Problem details — Retype the entries exactly, keeping every line intact.

(Beginning of Records for processing)

(** The white space of [unicode.IsSpace], as the UTF-8 byte sequences a Go
    string holds: the six ASCII characters, U+0085, U+00A0, U+1680,
    U+2000..U+200A, U+2028, U+2029, U+202F, U+205F and U+3000. *)
Definition spaces : list string :=
  map bytes
    [ [9]; [10]; [11]; [12]; [13]; [32];
      [194; 133]; [194; 160]; [225; 154; 128];
      [226; 128; 128]; [226; 128; 129]; [226; 128; 130]; [226; 128; 131];
      [226; 128; 132]; [226; 128; 133]; [226; 128; 134]; [226; 128; 135];
      [226; 128; 136]; [226; 128; 137]; [226; 128; 138];
      [226; 128; 168]; [226; 128; 169]; [226; 128; 175];
      [226; 129; 159]; [227; 128; 128] ]%N.

(** What is left of [s] after one leading white-space character. *)
Fixpoint stripAny (ps : list string) (s : string) : option string :=
  match ps with
  | [] => None
  | p :: ps' => match strip p s with
                | Some r => Some r
                | None => stripAny ps' s
                end
  end.

Fixpoint trimLeft (fuel : nat) (ps : list string) (s : string) : string :=
  match fuel with
  | O => s
  | S fuel' => match stripAny ps s with
               | Some r => trimLeft fuel' ps r
               | None => s
               end
  end.

Definition TrimLeftSpace (s : string) : string :=
  trimLeft (String.length s) spaces s.

(** Trimming on the right is trimming the reversed string of the reversed
    sequences. *)
Definition TrimRightSpace (s : string) : string :=
  rev_string
    (trimLeft (String.length s) (map (fun p => rev_string p "") spaces)
              (rev_string s ""))
    "".

(** [strings.TrimSpace] *)
Definition TrimSpace (s : string) : string := TrimRightSpace (TrimLeftSpace s).

(** [strings.Contains]: [substr] occurs in [s]. *)
Fixpoint Contains (s substr : string) : bool :=
  match strip substr s with
  | Some _ => true
  | None => match s with
            | EmptyString => false
            | String _ s' => Contains s' substr
            end
  end.

End strings.

(** ** Package strconv *)

Module strconv.

(** The value of a run of decimal digits. *)
Fixpoint digitsVal (acc : Z) (s : string) : Z :=
  match s with
  | EmptyString => acc
  | String c s' => digitsVal (acc * 10 + digitVal c)%Z s'
  end.

(** [strconv.Atoi] on a 64-bit platform: an optional sign, then one or more
    decimal digits and nothing else; a value that does not fit [int] is a
    range error.  [None] is a non-nil error. *)
Definition Atoi (s : string) : option Z :=
  let '(neg, ds) :=
    match s with
    | String "-" r => (true, r)
    | String "+" r => (false, r)
    | _ => (false, s)
    end in
  match ds with
  | EmptyString => None
  | _ =>
      if allb isDigit ds then
        let n := digitsVal 0 ds in
        let v := (if neg then - n else n)%Z in
        if ((- 2 ^ 63 <=? v) && (v <=? 2 ^ 63 - 1))%Z then Some v else None
      else None
  end.

(** [strconv.Itoa] *)
Definition Itoa (n : Z) : string :=
  if (n <? 0)%Z then "-" ++ decimal (- n)%Z else decimal n.

(** *** Rounding to binary64 and back *)

(** The integer nearest to [p / q] ([q > 0]), a tie going to the even one:
    IEEE 754 round-to-nearest-even, which [ParseFloat] uses to choose the
    float and [FormatFloat] to choose the digits. *)
Definition nearestEven (p q : Z) : Z :=
  let d := (p / q)%Z in
  match (2 * (p mod q) ?= q)%Z with
  | Lt => d
  | Gt => (d + 1)%Z
  | Eq => if Z.even d then d else (d + 1)%Z
  end.

(** [p / q] with [q] multiplied by [2 ^ e] ([e] of either sign). *)
Definition scaled (p q e : Z) : Z * Z :=
  if (0 <=? e)%Z then (p, q * 2 ^ e)%Z else (p * 2 ^ (- e), q)%Z.

(** The binary64 number nearest to [p / q] for [p, q > 0]: a 53-bit
    significand, or less at the smallest exponent -1074; [infinity] when
    the rounded value is above the largest finite number. *)
Definition float64_of_ratio (p q : Z) : float :=
  let e0 := (Z.log2 p - Z.log2 q - 53)%Z in
  let '(a0, b0) := scaled p q e0 in
  let e1 := if (a0 / b0 <? 2 ^ 53)%Z then e0 else (e0 + 1)%Z in
  let e := Z.max e1 (-1074) in
  let '(a, b) := scaled p q e in
  FloatOps.Z.ldexp (PrimFloat.of_uint63 (Uint63.of_Z (nearestEven a b))) e.

(** *** ParseFloat *)

(** [commonPrefixLenIgnoreCase]: [prefix] is in lower case. *)
Fixpoint commonPrefixLenIgnoreCase (s prefix : string) : nat :=
  match s, prefix with
  | String c s', String d prefix' =>
      let c' := if between "A" "Z" c
                then ascii_of_N (N_of_ascii c + 32) else c in
      if Ascii.eqb c' d then S (commonPrefixLenIgnoreCase s' prefix') else O
  | _, _ => O
  end.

(End of Records for processing)

Solution to this problem —
(** The white space of [unicode.IsSpace], as the UTF-8 byte sequences a Go
    string holds: the six ASCII characters, U+0085, U+00A0, U+1680,
    U+2000..U+200A, U+2028, U+2029, U+202F, U+205F and U+3000. *)
Definition spaces : list string :=
  map bytes
    [ [9]; [10]; [11]; [12]; [13]; [32];
      [194; 133]; [194; 160]; [225; 154; 128];
      [226; 128; 128]; [226; 128; 129]; [226; 128; 130]; [226; 128; 131];
      [226; 128; 132]; [226; 128; 133]; [226; 128; 134]; [226; 128; 135];
      [226; 128; 136]; [226; 128; 137]; [226; 128; 138];
      [226; 128; 168]; [226; 128; 169]; [226; 128; 175];
      [226; 129; 159]; [227; 128; 128] ]%N.

(** What is left of [s] after one leading white-space character. *)
Fixpoint stripAny (ps : list string) (s : string) : option string :=
  match ps with
  | [] => None
  | p :: ps' => match strip p s with
                | Some r => Some r
                | None => stripAny ps' s
                end
  end.

Fixpoint trimLeft (fuel : nat) (ps : list string) (s : string) : string :=
  match fuel with
  | O => s
  | S fuel' => match stripAny ps s with
               | Some r => trimLeft fuel' ps r
               | None => s
               end
  end.

Definition TrimLeftSpace (s : string) : string :=
  trimLeft (String.length s) spaces s.

(** Trimming on the right is trimming the reversed string of the reversed
    sequences. *)
Definition TrimRightSpace (s : string) : string :=
  rev_string
    (trimLeft (String.length s) (map (fun p => rev_string p "") spaces)
              (rev_string s ""))
    "".

(** [strings.TrimSpace] *)
Definition TrimSpace (s : string) : string := TrimRightSpace (TrimLeftSpace s).

(** [strings.Contains]: [substr] occurs in [s]. *)
Fixpoint Contains (s substr : string) : bool :=
  match strip substr s with
  | Some _ => true
  | None => match s with
            | EmptyString => false
            | String _ s' => Contains s' substr
            end
  end.

End strings.

(** ** Package strconv *)

Module strconv.

(** The value of a run of decimal digits. *)
Fixpoint digitsVal (acc : Z) (s : string) : Z :=
  match s with
  | EmptyString => acc
  | String c s' => digitsVal (acc * 10 + digitVal c)%Z s'
  end.

(** [strconv.Atoi] on a 64-bit platform: an optional sign, then one or more
    decimal digits and nothing else; a value that does not fit [int] is a
    range error.  [None] is a non-nil error. *)
Definition Atoi (s : string) : option Z :=
  let '(neg, ds) :=
    match s with
    | String "-" r => (true, r)
    | String "+" r => (false, r)
    | _ => (false, s)
    end in
  match ds with
  | EmptyString => None
  | _ =>
      if allb isDigit ds then
        let n := digitsVal 0 ds in
        let v := (if neg then - n else n)%Z in
        if ((- 2 ^ 63 <=? v) && (v <=? 2 ^ 63 - 1))%Z then Some v else None
      else None
  end.

(** [strconv.Itoa] *)
Definition Itoa (n : Z) : string :=
  if (n <? 0)%Z then "-" ++ decimal (- n)%Z else decimal n.

(** *** Rounding to binary64 and back *)

(** The integer nearest to [p / q] ([q > 0]), a tie going to the even one:
    IEEE 754 round-to-nearest-even, which [ParseFloat] uses to choose the
    float and [FormatFloat] to choose the digits. *)
Definition nearestEven (p q : Z) : Z :=
  let d := (p / q)%Z in
  match (2 * (p mod q) ?= q)%Z with
  | Lt => d
  | Gt => (d + 1)%Z
  | Eq => if Z.even d then d else (d + 1)%Z
  end.

(** [p / q] with [q] multiplied by [2 ^ e] ([e] of either sign). *)
Definition scaled (p q e : Z) : Z * Z :=
  if (0 <=? e)%Z then (p, q * 2 ^ e)%Z else (p * 2 ^ (- e), q)%Z.

(** The binary64 number nearest to [p / q] for [p, q > 0]: a 53-bit
    significand, or less at the smallest exponent -1074; [infinity] when
    the rounded value is above the largest finite number. *)
Definition float64_of_ratio (p q : Z) : float :=
  let e0 := (Z.log2 p - Z.log2 q - 53)%Z in
  let '(a0, b0) := scaled p q e0 in
  let e1 := if (a0 / b0 <? 2 ^ 53)%Z then e0 else (e0 + 1)%Z in
  let e := Z.max e1 (-1074) in
  let '(a, b) := scaled p q e in
  FloatOps.Z.ldexp (PrimFloat.of_uint63 (Uint63.of_Z (nearestEven a b))) e.

(** *** ParseFloat *)

(** [commonPrefixLenIgnoreCase]: [prefix] is in lower case. *)
Fixpoint commonPrefixLenIgnoreCase (s prefix : string) : nat :=
  match s, prefix with
  | String c s', String d prefix' =>
      let c' := if between "A" "Z" c
                then ascii_of_N (N_of_ascii c + 32) else c in
      if Ascii.eqb c' d then S (commonPrefixLenIgnoreCase s' prefix') else O
  | _, _ => O
  end.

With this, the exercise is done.